■ RECORDS TO PROCESS
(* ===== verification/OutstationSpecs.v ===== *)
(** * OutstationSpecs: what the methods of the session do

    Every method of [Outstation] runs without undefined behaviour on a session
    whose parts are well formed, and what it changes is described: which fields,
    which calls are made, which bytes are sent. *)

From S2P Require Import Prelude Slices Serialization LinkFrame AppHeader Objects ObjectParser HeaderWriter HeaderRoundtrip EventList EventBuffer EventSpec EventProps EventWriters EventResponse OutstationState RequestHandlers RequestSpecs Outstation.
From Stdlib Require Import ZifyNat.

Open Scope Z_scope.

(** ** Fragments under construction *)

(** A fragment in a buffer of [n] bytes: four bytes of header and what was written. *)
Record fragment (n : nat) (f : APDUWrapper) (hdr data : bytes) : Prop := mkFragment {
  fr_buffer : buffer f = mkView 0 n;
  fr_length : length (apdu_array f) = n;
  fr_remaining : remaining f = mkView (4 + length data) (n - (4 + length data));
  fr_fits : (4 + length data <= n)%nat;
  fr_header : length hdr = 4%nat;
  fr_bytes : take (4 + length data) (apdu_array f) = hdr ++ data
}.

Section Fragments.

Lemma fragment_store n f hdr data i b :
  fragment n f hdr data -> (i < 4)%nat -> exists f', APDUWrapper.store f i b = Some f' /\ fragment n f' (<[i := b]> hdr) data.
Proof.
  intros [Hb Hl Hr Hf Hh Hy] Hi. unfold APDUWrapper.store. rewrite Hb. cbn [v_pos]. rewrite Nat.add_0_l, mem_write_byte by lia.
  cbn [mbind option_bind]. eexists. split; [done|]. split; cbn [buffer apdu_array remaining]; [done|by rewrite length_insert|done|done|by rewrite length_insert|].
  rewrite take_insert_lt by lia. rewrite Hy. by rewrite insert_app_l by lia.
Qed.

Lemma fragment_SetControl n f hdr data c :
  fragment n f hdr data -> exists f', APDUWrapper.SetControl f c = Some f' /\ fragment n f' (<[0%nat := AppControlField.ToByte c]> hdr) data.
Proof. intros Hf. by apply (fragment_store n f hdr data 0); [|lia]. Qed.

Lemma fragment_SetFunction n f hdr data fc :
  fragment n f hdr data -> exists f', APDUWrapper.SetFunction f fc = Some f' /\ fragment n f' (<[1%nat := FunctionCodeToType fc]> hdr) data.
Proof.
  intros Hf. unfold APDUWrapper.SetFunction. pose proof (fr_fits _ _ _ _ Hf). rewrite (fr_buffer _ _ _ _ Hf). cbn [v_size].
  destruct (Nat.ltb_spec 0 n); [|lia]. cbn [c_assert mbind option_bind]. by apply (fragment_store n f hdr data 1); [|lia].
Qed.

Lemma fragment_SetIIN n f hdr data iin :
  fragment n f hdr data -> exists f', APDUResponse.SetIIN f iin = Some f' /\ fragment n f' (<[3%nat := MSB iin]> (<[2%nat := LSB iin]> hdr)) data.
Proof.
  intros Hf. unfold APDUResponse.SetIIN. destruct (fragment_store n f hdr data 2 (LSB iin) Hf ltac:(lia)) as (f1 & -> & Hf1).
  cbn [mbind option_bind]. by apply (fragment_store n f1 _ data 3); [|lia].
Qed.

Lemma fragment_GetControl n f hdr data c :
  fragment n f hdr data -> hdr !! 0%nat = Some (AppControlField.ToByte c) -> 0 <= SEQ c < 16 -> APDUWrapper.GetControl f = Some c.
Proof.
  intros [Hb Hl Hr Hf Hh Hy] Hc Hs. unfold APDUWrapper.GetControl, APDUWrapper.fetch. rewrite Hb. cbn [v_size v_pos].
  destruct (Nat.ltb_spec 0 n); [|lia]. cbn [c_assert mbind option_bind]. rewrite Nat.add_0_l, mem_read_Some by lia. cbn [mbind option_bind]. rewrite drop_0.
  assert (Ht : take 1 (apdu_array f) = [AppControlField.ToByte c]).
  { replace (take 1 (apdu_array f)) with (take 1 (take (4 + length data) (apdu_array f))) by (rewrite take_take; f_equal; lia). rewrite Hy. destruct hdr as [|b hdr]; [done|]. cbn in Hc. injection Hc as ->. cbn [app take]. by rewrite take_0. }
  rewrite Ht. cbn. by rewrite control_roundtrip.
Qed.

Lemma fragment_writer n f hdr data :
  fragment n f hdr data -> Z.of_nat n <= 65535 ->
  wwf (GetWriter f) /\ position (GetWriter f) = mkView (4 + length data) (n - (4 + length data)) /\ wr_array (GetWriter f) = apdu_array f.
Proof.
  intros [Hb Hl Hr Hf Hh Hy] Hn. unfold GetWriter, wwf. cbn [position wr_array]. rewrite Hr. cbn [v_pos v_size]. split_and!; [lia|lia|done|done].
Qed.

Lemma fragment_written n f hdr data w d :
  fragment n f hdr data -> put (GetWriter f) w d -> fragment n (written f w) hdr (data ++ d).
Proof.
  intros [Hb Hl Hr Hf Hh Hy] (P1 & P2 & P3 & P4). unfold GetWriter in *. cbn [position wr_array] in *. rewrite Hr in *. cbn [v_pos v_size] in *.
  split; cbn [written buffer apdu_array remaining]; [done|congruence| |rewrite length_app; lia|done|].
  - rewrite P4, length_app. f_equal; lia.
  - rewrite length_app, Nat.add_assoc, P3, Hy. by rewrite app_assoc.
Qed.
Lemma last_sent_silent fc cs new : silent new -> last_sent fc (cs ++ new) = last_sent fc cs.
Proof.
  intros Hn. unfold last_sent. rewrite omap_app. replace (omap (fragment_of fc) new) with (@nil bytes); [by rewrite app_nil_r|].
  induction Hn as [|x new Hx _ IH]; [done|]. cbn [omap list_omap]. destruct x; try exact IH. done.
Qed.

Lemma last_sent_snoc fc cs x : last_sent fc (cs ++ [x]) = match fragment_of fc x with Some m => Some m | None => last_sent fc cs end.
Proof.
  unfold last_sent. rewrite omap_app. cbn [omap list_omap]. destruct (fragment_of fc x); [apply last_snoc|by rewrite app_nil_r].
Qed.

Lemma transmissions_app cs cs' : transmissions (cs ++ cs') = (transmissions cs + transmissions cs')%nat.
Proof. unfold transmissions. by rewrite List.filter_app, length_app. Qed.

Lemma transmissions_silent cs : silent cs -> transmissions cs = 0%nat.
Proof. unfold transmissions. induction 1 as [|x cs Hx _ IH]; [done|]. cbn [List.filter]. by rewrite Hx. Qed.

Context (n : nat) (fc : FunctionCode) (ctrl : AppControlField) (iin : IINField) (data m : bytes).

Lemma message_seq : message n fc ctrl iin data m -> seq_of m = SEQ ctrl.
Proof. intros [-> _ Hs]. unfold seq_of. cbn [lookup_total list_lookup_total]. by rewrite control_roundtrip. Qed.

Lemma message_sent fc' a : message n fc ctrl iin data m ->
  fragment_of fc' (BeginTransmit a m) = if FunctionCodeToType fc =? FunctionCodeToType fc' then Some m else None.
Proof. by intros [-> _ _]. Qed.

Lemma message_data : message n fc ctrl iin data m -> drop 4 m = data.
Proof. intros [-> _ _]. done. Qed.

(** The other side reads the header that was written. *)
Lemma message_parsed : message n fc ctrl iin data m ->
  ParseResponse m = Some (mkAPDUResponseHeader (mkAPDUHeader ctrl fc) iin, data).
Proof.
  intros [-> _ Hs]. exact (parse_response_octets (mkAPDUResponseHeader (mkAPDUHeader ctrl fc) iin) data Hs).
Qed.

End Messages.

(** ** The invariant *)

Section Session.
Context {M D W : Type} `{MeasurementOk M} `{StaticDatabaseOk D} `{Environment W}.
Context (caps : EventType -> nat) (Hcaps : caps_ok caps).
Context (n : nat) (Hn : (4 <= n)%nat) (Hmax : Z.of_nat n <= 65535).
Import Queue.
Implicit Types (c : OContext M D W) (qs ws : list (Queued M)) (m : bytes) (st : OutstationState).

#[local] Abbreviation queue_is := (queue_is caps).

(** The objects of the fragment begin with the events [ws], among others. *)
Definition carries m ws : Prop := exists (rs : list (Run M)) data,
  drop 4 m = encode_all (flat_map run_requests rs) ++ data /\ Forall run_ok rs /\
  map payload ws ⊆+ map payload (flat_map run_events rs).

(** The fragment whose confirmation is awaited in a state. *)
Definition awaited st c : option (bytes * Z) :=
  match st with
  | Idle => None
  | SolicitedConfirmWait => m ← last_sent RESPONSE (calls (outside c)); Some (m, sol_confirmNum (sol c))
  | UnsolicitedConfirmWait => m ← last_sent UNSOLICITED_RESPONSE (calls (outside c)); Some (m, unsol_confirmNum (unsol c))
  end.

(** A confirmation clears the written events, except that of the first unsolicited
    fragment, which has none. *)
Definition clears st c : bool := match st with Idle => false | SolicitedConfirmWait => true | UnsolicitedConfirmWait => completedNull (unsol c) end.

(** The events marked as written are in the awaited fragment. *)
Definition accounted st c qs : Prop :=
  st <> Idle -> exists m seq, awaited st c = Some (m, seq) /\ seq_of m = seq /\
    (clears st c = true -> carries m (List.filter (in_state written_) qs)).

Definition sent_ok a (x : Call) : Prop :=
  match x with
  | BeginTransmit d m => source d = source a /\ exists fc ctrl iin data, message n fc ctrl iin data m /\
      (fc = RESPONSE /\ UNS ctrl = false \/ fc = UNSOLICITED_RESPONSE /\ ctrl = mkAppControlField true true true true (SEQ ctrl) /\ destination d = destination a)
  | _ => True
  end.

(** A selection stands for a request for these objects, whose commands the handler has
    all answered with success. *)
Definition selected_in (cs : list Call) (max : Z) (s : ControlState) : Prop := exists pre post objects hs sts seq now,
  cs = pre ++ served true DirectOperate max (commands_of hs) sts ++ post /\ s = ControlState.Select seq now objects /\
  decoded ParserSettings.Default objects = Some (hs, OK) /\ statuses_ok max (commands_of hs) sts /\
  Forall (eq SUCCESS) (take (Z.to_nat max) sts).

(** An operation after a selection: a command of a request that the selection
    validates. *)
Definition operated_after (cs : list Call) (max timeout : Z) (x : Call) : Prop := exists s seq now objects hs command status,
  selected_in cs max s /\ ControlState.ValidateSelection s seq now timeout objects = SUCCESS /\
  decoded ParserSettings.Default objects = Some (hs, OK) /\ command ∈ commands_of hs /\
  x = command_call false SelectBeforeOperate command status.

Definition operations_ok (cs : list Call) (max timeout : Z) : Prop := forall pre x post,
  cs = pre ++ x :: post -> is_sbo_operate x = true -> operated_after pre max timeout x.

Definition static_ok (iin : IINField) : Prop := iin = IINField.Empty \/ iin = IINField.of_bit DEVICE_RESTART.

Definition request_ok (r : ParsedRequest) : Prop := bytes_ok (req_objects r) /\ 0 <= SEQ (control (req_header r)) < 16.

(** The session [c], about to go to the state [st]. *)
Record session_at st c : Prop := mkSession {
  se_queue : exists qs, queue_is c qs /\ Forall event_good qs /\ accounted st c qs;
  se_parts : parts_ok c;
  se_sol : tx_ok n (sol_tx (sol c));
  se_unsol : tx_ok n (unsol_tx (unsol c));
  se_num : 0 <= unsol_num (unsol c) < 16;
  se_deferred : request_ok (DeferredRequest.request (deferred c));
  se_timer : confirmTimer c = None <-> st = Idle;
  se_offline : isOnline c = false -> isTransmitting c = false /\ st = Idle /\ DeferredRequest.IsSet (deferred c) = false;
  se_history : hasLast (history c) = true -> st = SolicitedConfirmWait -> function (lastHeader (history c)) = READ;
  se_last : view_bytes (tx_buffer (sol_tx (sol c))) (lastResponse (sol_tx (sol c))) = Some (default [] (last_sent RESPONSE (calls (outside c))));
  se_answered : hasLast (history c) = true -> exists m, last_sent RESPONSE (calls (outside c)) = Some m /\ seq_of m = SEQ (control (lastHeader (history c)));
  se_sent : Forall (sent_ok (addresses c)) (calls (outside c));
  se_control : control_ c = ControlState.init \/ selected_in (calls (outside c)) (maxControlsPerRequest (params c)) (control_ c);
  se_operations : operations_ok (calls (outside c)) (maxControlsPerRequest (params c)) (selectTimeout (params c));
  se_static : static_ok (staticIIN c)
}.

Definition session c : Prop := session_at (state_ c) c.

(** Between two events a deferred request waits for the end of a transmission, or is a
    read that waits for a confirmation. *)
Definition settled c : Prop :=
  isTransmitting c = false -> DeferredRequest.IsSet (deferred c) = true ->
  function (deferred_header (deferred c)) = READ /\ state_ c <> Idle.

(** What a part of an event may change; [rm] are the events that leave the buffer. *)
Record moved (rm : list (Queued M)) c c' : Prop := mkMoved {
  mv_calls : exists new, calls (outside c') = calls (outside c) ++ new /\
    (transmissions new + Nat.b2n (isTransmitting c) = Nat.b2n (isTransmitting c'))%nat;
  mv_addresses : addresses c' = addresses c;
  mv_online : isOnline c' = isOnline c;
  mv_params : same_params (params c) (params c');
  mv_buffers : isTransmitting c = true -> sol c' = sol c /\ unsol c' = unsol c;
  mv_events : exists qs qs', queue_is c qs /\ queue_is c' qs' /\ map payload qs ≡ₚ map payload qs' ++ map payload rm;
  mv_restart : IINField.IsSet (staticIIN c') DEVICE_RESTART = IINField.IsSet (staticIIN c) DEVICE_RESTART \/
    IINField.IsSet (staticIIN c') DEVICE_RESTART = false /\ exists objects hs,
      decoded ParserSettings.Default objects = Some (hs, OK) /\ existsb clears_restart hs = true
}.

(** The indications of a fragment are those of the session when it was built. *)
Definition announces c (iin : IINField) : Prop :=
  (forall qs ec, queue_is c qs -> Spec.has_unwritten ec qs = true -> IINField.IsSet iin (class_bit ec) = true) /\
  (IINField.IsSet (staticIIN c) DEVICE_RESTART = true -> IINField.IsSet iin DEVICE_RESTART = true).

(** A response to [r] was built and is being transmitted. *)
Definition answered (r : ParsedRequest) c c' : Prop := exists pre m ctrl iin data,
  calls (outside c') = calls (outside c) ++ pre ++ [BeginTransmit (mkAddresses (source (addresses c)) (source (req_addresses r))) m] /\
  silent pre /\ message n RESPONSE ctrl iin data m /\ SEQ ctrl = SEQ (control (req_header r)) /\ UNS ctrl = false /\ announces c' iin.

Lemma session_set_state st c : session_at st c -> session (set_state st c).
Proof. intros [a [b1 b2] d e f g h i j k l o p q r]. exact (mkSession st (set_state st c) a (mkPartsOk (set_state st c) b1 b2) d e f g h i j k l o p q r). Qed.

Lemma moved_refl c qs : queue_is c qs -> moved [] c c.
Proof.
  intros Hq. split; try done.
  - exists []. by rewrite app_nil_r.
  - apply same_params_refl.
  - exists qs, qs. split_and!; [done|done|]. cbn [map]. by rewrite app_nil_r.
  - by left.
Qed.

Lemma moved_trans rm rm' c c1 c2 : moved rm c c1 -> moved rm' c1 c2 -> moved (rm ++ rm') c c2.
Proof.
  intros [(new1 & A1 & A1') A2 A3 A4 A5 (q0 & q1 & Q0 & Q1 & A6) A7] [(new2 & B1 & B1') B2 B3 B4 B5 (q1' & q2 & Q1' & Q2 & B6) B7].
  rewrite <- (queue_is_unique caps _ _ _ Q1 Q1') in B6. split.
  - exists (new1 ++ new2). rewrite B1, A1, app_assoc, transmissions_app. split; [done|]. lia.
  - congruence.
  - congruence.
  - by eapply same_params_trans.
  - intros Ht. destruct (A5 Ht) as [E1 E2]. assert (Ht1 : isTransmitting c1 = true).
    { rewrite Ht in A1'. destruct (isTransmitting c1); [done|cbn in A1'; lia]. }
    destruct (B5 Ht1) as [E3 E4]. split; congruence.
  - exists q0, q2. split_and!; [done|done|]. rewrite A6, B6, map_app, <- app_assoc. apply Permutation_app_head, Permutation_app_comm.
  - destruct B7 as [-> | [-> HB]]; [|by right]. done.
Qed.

■ WHAT YOU NEED TO DO
Search the listing above for the string "ParsedRequest". Copy every line that contains it.

■ PROBLEM SOLUTION
Definition request_ok (r : ParsedRequest) : Prop := bytes_ok (req_objects r) /\ 0 <= SEQ (control (req_header r)) < 16.
Definition answered (r : ParsedRequest) c c' : Prop := exists pre m ctrl iin data,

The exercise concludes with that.